→ **Instructions for the task**
In the listing below, find every line with the string "Hrow" and pull it out.

→ **Records to process**

(* ===== verification/InterfaceStore.v ===== *)
(** * Interface synchronisation against Nautobot

    [InterfaceSync.sync_interfaces_from_data] run against what Nautobot documents
    of its interface table: identifiers are unique, and so are the names of the
    interfaces of one device; a request that would break this is refused with an
    error that says so.  Any request may also fail otherwise, with or without effect
    ([faulty]).  Cables and IP addresses are left open: the cable that an
    interface carries and the answers about addresses are any. *)
From S2P Require Import Prelude PyStr PyData IronicNode Nautobot InterfaceSync.

Record if_row := IfRow {
  row_name : string; row_mac : option string; row_type : option string; row_description : string;
  row_mgmt_only : bool; row_device : string;
}.
Abbreviation if_table := (gmap string if_row).
#[export] Instance if_row_eq_dec : EqDecision if_row.
Proof. solve_decision. Defined.

Definition view (id : string) (r : if_row) (c : option nb_cable) : nb_if :=
  NbIf id r.(row_name) r.(row_mac) r.(row_type) r.(row_description) r.(row_mgmt_only) r.(row_device) c.
Definition new_row (a : if_attrs) : if_row :=
  IfRow a.(ia_name) a.(ia_mac) (Some a.(ia_type)) (default "" a.(ia_description)) (default false a.(ia_mgmt_only))
    a.(ia_device).
Definition assign (r : if_row) (c : if_assign) : if_row :=
  let 'IfRow n m t d g v := r in
  match c with
  | SetName x => IfRow x m t d g v | SetMac x => IfRow n (Some x) t d g v | SetType x => IfRow n m (Some x) d g v
  | SetDescription x => IfRow n m t x g v | SetMgmtOnly x => IfRow n m t d x v | SetStatus _ => r
  | SetDevice x => IfRow n m t d g x
  end.

(** Another interface of the device carries the name. *)
Definition name_taken (s : if_table) (id : string) (r : if_row) : Prop :=
  exists id' r', s !! id' = Some r' /\ id' <> id /\ r'.(row_device) = r.(row_device) /\ r'.(row_name) = r.(row_name).
Definition names_unique (s : if_table) : Prop := forall id r, s !! id = Some r -> ~ name_taken s id r.

Section store.
(** Identifiers that Nautobot does not generate: those of Ironic's ports. *)
Context (reserved : list string).

Definition nb_step (R : Type) (op : NbAPI R) (s : if_table) : res R -> if_table -> Prop :=
  match op in NbAPI R return res R -> if_table -> Prop with
  | IfGetById id => fun r s' => s' = s /\
      match s !! id with
      | Some row => exists c, r = inr (FOne (view id row c))
      | None => r = inr FNone
      end
  | IfGetByName d n => fun r s' => s' = s /\
      ((exists id row c, s !! id = Some row /\ row.(row_device) = d /\ row.(row_name) = n /\
                         r = inr (FOne (view id row c))) \/
       ((forall id row, s !! id = Some row -> row.(row_device) = d -> row.(row_name) <> n) /\ r = inr FNone))
  | IfFilter d => fun r s' => s' = s /\ exists l, r = inr l /\
      (forall i, i ∈ l -> exists row c, s !! i.(nif_id) = Some row /\ row.(row_device) = d /\ i = view i.(nif_id) row c) /\
      (forall id row, s !! id = Some row -> row.(row_device) = d -> exists i, i ∈ l /\ i.(nif_id) = id)
  | IfCreate a => fun r s' =>
      (exists id, match a.(ia_id) with Some i => id = i | None => id ∉ reserved end /\
         s !! id = None /\ ~ name_taken s id (new_row a) /\
         s' = <[id := new_row a]> s /\ r = inr (view id (new_row a) None)) \/
      (exists e, r = inl e /\ exn_mentions "unique" e = true /\ s' = s /\
         ((exists id, a.(ia_id) = Some id /\ is_Some (s !! id)) \/
          name_taken s (default "" a.(ia_id)) (new_row a)))
  | IfSave id cs => fun r s' =>
      match s !! id with
      | Some row => (~ name_taken s id (foldl assign row cs) /\ r = inr tt /\ s' = <[id := foldl assign row cs]> s) \/
                    (name_taken s id (foldl assign row cs) /\ s' = s /\ exists e, r = inl e)
      | None => s' = s /\ exists e, r = inl e
      end
  | IfDelete id => fun r s' =>
      match s !! id with
      | Some _ => r = inr tt /\ s' = delete id s
      | None => s' = s /\ exists e, r = inl e
      end
  | IfGetOnSwitch _ _ => fun r s' => s' = s /\ exists x, r = inr x
  | CableSave _ _ _ => fun r s' => s' = s /\ r = inr tt
  | IpGet _ => fun r s' => s' = s /\ exists x, r = inr x
  | IpAssocGet _ => fun r s' => s' = s /\ exists x, r = inr x
  | _ => fun _ s' => s' = s
  end.

End store.

(** ** Tables *)

Definition others (node : string) (s : if_table) : if_table := filter (fun kv => kv.2.(row_device) <> node) s.

Lemma others_insert node s id row :
  row.(row_device) = node -> (forall r0, s !! id = Some r0 -> r0.(row_device) = node) ->
  others node (<[id := row]> s) = others node s.
Proof.
  intros Hrow Hold. apply map_eq. intros k. unfold others. rewrite !map_lookup_filter.
  destruct (decide (id = k)) as [->|]; [|by rewrite lookup_insert_ne].
  rewrite lookup_insert_eq. cbn. rewrite option_guard_False by naive_solver.
  destruct (s !! k) as [r0|] eqn:Hk; cbn; [|done]. rewrite option_guard_False; naive_solver.
Qed.
Lemma others_delete node s id row :
  s !! id = Some row -> row.(row_device) = node -> others node (delete id s) = others node s.
Proof.
  intros Hk Hrow. apply map_eq. intros k. unfold others. rewrite !map_lookup_filter.
  destruct (decide (id = k)) as [->|]; [|by rewrite lookup_delete_ne].
  rewrite lookup_delete_eq, Hk. cbn. rewrite option_guard_False; naive_solver.
Qed.

Lemma names_unique_insert s id row :
  names_unique s -> ~ name_taken s id row -> names_unique (<[id := row]> s).
Proof.
  intros Hs Hrow k r [[-> ->]|[Hk0 Hk]]%lookup_insert_Some
    (k' & r' & [[Hk1 Hr1]|[Hk1 Hk']]%lookup_insert_Some & Hne & Hd & Hn).
  - by destruct Hne.
  - apply Hrow. by exists k', r'.
  - subst. apply Hrow. by exists k, r.
  - apply (Hs k r Hk). by exists k', r'.
Qed.
Lemma names_unique_delete s id : names_unique s -> names_unique (delete id s).
Proof.
  intros Hs k r [Hne Hk]%lookup_delete_Some (k' & r' & [Hne' Hk']%lookup_delete_Some & Hkk & Hd & Hn).
  apply (Hs k r Hk). by exists k', r'.
Qed.
(** Renaming is possible once the holder of the name is gone. *)
Lemma name_taken_delete s id row other orow :
  names_unique s -> s !! other = Some orow -> orow.(row_device) = row.(row_device) ->
  orow.(row_name) = row.(row_name) -> ~ name_taken (delete other s) id row.
Proof.
  intros Hs Ho Hd Hn (k & r & [Hne Hk]%lookup_delete_Some & _ & Hd' & Hn').
  apply (Hs other orow Ho). exists k, r. split_and!; [done|done|congruence|congruence].
Qed.

Lemma and_iff_compat_l_strong (P Q R : Prop) : (P -> (Q <-> R)) -> (P /\ Q <-> P /\ R).
Proof. tauto. Qed.
(** ** One interface *)

Section sync.
Context (node : string) (ifs : list InterfaceInfo).
Context (uuids_distinct : NoDup (map ii_uuid ifs)) (names_distinct : NoDup (map ii_name ifs)).
(** What [_build_interfaces_from_ports] builds for ports whose names are not
    empty and not the name of the management interface. *)
Definition port_interface (i : InterfaceInfo) : Prop :=
  truthy i.(ii_name) = true /\ i.(ii_name) <> "iDRAC" /\ truthy i.(ii_interface_type) = true /\
  i.(ii_device_uuid) = node.
Context (ifs_ok : forall i, i ∈ ifs -> port_interface i).
Abbreviation step := (nb_step (map ii_uuid ifs)).

(** The interface in Nautobot is the one Ironic describes. *)
Definition matches (i : InterfaceInfo) (r : if_row) : Prop :=
  r.(row_name) = i.(ii_name) /\ (truthy i.(ii_mac_address) = true -> r.(row_mac) = Some i.(ii_mac_address)) /\
  r.(row_type) = Some i.(ii_interface_type) /\
  (truthy i.(ii_description) = true -> r.(row_description) = i.(ii_description)) /\
  r.(row_mgmt_only) = i.(ii_mgmt_only) /\ r.(row_device) = node.

Lemma same_uuid i j : i ∈ ifs -> j ∈ ifs -> i.(ii_uuid) = j.(ii_uuid) -> i = j.
Proof. intros. by apply (NoDup_map_inj ii_uuid ifs). Qed.

Lemma changes_match i id row c :
  port_interface i -> row.(row_device) = node ->
  matches i (foldl assign row (if_changes i (view id row c))).
Proof.
  intros (Hn & _ & Ht & _) Hd. unfold if_changes, matches. destruct row as [n m t d g v]; cbn in *. rewrite Hn, Ht.
  cbn. repeat (case_bool_decide; cbn);
    destruct (truthy (ii_mac_address i)) eqn:Hm, (truthy (ii_description i)) eqn:Hdesc; cbn;
    repeat (case_bool_decide; cbn); split_and!; try done; naive_solver.
Qed.

(** The interfaces done so far, where present, are as described. *)
Record inv (P : list InterfaceInfo) (s : if_table) : Prop := {
  inv_unique : names_unique s;
  inv_device : forall i row, i ∈ ifs -> s !! i.(ii_uuid) = Some row -> row.(row_device) = node;
  inv_done : forall i row, i ∈ P -> s !! i.(ii_uuid) = Some row -> matches i row;
}.
(** Only the ports' interfaces and the management interface are left. *)
Definition settled (s : if_table) : Prop := forall id row,
  s !! id = Some row -> row.(row_device) = node ->
  row.(row_name) = "iDRAC" \/ exists i, i ∈ ifs /\ i.(ii_uuid) = id /\ matches i row.
Definition complete (P : list InterfaceInfo) (s : if_table) : Prop :=
  forall i, i ∈ P -> is_Some (s !! i.(ii_uuid)).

→ **Exercise result**
  intros Hrow Hold. apply map_eq. intros k. unfold others. rewrite !map_lookup_filter.
  intros Hk Hrow. apply map_eq. intros k. unfold others. rewrite !map_lookup_filter.
  intros Hs Hrow k r [[-> ->]|[Hk0 Hk]]%lookup_insert_Some
  - apply Hrow. by exists k', r'.
  - subst. apply Hrow. by exists k, r.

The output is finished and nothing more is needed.